▶ **Brief**:
Look below. Copy each line that has "negb" in it.

━━ Provided records

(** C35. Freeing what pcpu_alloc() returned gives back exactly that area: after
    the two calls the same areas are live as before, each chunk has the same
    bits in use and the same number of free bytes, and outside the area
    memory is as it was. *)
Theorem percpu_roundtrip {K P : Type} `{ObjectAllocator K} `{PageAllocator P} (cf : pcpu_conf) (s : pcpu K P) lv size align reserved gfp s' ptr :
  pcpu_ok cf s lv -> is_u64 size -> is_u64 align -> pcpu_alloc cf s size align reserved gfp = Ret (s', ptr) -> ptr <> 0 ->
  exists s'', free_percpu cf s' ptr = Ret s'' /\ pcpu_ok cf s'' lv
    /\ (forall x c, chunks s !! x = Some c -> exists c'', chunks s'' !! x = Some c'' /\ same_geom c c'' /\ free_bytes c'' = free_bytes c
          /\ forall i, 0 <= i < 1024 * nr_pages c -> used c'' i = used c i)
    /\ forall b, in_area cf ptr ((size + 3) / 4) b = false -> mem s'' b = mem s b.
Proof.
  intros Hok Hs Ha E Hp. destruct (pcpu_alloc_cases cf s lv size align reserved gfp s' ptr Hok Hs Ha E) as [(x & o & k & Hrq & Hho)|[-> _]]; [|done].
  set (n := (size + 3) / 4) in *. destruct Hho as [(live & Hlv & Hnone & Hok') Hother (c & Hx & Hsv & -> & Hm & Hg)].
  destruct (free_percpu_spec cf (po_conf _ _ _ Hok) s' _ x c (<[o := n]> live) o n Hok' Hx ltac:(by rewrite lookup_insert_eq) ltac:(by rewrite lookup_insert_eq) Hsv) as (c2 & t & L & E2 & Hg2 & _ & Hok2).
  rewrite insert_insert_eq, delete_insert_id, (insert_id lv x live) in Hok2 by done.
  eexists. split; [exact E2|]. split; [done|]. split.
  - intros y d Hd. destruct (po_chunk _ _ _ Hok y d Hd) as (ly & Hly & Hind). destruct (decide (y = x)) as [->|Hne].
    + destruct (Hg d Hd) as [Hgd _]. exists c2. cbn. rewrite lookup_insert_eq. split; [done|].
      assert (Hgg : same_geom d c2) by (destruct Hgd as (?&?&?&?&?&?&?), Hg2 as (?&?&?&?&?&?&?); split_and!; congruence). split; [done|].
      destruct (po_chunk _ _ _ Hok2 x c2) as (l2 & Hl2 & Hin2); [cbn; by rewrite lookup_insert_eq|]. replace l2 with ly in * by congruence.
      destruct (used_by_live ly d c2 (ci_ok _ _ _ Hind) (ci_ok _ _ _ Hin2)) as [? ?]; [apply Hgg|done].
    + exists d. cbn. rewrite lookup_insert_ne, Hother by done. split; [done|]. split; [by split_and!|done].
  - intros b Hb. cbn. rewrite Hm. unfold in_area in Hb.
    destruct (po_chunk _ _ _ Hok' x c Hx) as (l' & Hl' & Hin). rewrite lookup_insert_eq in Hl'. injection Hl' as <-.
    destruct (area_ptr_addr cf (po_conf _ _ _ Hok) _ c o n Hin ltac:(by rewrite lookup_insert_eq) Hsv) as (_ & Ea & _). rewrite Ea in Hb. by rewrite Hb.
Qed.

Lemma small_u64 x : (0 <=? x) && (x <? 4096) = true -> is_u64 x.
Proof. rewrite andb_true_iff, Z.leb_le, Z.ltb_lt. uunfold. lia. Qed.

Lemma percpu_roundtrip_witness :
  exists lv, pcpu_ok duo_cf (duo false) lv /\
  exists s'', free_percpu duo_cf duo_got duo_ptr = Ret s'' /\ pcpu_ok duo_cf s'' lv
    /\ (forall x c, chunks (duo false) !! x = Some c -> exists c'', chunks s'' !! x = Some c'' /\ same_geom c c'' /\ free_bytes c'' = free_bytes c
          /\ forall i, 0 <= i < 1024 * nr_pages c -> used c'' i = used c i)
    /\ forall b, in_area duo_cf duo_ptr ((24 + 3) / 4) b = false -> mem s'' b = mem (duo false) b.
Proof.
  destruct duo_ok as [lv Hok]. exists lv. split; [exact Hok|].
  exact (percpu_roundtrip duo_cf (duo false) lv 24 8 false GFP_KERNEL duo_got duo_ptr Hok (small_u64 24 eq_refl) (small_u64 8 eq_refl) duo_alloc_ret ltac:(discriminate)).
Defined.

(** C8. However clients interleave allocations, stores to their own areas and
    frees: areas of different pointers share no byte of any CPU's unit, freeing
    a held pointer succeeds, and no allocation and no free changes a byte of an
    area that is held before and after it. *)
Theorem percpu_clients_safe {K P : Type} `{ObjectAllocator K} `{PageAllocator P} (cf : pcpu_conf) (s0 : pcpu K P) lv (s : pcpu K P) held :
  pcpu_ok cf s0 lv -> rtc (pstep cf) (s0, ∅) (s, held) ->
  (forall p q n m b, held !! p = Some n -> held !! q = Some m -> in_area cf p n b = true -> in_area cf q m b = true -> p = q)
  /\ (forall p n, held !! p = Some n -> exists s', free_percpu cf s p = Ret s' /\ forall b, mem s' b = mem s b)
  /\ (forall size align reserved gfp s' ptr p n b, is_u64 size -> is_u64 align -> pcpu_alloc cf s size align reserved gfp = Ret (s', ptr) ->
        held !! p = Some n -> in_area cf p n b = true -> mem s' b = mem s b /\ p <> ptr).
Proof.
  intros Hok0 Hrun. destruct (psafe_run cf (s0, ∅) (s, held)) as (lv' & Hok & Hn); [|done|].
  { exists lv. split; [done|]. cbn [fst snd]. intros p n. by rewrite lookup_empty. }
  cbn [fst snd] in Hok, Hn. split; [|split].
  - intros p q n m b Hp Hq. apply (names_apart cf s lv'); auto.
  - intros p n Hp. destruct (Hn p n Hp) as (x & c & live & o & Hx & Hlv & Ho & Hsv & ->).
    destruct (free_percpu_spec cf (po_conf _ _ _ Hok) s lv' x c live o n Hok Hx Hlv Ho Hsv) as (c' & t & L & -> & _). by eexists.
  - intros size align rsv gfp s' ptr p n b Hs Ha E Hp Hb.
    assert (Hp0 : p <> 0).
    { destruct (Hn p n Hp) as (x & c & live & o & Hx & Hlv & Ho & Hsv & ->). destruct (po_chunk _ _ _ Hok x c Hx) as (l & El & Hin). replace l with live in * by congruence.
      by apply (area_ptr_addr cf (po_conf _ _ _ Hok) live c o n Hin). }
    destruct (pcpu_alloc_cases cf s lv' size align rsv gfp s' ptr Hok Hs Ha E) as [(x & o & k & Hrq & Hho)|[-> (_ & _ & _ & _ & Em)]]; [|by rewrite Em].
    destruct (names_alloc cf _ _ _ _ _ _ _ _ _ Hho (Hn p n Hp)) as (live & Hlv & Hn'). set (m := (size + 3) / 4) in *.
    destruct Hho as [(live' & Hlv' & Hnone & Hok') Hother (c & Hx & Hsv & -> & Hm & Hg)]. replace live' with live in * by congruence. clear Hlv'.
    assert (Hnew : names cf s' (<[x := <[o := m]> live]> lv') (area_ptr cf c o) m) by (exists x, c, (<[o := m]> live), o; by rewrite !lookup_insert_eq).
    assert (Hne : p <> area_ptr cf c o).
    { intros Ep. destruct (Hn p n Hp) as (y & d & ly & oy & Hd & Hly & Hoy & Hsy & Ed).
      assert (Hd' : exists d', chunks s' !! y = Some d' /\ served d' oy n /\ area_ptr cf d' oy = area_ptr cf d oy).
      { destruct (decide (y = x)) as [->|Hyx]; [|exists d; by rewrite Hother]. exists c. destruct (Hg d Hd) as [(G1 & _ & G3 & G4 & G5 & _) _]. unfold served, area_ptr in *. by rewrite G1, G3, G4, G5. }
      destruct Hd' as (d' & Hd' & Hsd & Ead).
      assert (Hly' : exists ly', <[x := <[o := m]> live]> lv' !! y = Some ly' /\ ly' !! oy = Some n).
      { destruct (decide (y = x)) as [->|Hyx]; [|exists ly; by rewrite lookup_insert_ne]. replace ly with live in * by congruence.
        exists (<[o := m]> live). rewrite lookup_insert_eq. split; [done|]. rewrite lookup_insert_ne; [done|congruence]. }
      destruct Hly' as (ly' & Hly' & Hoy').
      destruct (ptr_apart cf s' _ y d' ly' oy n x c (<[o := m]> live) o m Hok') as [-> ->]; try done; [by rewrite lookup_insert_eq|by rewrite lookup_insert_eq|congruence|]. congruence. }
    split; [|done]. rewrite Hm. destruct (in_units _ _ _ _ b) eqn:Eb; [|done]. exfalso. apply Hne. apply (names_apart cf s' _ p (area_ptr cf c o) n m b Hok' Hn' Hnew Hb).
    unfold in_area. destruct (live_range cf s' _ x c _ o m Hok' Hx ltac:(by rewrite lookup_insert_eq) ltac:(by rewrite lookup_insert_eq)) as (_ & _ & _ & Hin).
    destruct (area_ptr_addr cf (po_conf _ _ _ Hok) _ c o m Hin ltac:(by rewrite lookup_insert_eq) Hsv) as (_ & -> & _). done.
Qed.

━━━━
━━ Provided records

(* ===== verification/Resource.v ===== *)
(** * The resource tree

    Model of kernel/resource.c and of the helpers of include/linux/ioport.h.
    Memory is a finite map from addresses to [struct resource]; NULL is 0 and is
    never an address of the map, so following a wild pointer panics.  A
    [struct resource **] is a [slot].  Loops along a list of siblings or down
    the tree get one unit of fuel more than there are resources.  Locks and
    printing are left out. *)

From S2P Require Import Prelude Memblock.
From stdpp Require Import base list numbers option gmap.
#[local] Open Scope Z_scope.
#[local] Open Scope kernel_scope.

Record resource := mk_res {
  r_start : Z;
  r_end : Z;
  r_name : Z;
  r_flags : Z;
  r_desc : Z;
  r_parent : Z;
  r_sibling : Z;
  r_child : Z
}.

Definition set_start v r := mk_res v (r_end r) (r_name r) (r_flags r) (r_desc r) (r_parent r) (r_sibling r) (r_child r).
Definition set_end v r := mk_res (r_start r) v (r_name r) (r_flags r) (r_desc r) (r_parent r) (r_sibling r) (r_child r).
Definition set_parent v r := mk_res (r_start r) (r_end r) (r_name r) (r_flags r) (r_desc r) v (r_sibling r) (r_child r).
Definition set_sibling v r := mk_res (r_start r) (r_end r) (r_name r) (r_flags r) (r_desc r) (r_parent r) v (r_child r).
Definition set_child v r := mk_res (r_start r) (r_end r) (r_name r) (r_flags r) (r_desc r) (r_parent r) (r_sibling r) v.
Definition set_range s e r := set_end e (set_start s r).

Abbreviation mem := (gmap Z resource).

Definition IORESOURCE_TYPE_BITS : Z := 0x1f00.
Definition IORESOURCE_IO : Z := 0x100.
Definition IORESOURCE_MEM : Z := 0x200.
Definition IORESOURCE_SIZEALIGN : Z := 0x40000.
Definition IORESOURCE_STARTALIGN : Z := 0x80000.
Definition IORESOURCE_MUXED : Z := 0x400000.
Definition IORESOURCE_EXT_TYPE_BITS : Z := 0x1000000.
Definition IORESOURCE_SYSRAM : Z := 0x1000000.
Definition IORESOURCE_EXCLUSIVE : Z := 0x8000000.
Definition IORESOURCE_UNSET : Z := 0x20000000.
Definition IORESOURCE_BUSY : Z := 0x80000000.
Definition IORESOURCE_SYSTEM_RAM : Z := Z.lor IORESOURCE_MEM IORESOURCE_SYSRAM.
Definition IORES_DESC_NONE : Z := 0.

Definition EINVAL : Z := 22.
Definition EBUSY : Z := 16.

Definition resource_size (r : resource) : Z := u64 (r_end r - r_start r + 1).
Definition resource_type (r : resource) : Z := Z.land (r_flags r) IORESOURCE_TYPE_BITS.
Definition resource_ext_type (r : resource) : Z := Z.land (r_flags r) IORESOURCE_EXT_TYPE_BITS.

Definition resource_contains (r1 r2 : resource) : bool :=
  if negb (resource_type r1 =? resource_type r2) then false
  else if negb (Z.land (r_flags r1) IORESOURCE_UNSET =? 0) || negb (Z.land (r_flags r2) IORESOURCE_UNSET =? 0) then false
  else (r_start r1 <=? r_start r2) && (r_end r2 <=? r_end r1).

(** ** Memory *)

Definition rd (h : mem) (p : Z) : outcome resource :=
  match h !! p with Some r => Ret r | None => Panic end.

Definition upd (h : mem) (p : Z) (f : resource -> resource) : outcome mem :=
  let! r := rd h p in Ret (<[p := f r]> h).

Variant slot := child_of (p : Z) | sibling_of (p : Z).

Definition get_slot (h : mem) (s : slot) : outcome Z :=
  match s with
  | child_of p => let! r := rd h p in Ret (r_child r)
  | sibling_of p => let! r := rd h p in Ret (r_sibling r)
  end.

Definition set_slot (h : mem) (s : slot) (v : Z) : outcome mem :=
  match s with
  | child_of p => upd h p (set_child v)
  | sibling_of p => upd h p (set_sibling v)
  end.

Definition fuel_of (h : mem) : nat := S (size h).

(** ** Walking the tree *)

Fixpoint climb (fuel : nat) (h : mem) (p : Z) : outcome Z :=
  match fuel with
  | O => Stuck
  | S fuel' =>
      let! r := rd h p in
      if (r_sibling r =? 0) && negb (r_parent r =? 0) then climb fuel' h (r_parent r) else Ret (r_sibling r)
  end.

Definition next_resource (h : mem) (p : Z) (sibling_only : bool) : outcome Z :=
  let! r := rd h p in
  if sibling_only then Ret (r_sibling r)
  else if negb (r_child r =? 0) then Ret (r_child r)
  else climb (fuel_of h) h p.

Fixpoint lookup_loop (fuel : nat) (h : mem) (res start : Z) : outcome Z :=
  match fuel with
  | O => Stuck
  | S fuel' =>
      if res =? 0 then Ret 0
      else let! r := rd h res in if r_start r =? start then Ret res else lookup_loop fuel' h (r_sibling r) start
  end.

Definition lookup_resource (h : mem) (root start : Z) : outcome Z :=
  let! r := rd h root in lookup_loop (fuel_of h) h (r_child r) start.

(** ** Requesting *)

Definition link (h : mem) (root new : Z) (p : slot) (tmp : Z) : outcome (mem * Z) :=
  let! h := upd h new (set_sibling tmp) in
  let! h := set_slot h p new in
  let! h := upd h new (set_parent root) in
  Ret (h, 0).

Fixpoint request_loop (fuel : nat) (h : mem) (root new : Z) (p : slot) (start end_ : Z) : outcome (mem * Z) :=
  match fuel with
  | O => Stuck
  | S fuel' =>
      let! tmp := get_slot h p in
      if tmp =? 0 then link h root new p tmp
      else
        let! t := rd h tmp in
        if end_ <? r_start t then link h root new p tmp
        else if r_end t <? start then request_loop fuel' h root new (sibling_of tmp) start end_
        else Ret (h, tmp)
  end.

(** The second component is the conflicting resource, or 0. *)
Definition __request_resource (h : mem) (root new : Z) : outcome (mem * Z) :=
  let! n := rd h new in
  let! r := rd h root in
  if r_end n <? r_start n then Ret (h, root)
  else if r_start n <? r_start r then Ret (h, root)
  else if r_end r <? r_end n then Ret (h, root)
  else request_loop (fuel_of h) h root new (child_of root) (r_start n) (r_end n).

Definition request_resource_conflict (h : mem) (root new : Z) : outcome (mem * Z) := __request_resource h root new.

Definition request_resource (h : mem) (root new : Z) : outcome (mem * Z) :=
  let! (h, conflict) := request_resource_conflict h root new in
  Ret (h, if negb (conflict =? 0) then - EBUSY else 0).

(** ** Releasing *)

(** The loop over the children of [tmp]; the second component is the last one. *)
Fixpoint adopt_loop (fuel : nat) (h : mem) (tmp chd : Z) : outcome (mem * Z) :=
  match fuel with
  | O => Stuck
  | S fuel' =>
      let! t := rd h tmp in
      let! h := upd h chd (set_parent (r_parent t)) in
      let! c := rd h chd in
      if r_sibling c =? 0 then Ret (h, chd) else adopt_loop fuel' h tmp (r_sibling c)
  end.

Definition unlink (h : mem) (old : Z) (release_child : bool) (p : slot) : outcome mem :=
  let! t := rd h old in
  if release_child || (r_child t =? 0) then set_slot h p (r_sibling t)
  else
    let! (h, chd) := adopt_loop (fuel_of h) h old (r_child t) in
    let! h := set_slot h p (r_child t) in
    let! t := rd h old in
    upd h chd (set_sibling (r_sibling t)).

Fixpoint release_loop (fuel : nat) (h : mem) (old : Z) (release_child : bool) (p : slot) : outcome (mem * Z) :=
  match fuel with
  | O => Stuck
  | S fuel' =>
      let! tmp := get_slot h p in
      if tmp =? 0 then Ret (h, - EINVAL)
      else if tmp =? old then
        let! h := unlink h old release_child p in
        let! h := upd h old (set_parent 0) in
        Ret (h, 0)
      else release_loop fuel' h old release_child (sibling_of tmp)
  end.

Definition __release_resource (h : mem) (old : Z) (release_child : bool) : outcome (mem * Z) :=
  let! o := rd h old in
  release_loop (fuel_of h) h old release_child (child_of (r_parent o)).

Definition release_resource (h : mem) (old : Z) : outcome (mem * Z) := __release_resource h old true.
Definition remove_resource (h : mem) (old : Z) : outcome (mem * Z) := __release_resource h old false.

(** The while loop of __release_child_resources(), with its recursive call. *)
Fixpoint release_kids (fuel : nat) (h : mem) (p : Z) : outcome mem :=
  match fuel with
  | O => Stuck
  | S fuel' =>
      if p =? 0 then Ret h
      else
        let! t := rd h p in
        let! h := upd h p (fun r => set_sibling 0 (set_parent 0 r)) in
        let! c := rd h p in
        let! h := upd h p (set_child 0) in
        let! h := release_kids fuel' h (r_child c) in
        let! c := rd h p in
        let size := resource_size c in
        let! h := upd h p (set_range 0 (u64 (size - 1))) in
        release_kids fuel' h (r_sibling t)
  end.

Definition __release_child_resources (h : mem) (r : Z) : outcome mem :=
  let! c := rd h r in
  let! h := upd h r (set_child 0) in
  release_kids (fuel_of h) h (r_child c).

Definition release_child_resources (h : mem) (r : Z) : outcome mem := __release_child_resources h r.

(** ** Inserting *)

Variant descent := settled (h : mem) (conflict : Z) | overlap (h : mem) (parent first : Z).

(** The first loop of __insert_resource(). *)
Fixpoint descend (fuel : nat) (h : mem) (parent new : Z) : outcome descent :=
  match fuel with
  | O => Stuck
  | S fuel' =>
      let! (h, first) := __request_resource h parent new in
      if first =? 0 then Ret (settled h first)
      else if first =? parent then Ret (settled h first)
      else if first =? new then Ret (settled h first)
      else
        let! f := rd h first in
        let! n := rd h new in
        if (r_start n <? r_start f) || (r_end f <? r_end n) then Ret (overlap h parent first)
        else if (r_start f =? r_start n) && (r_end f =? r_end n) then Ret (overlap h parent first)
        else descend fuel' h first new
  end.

━━━━

▶ **Answer to the exercise**:
  if negb (resource_type r1 =? resource_type r2) then false
  else if negb (Z.land (r_flags r1) IORESOURCE_UNSET =? 0) || negb (Z.land (r_flags r2) IORESOURCE_UNSET =? 0) then false
      if (r_sibling r =? 0) && negb (r_parent r =? 0) then climb fuel' h (r_parent r) else Ret (r_sibling r)
  else if negb (r_child r =? 0) then Ret (r_child r)
  Ret (h, if negb (conflict =? 0) then - EBUSY else 0).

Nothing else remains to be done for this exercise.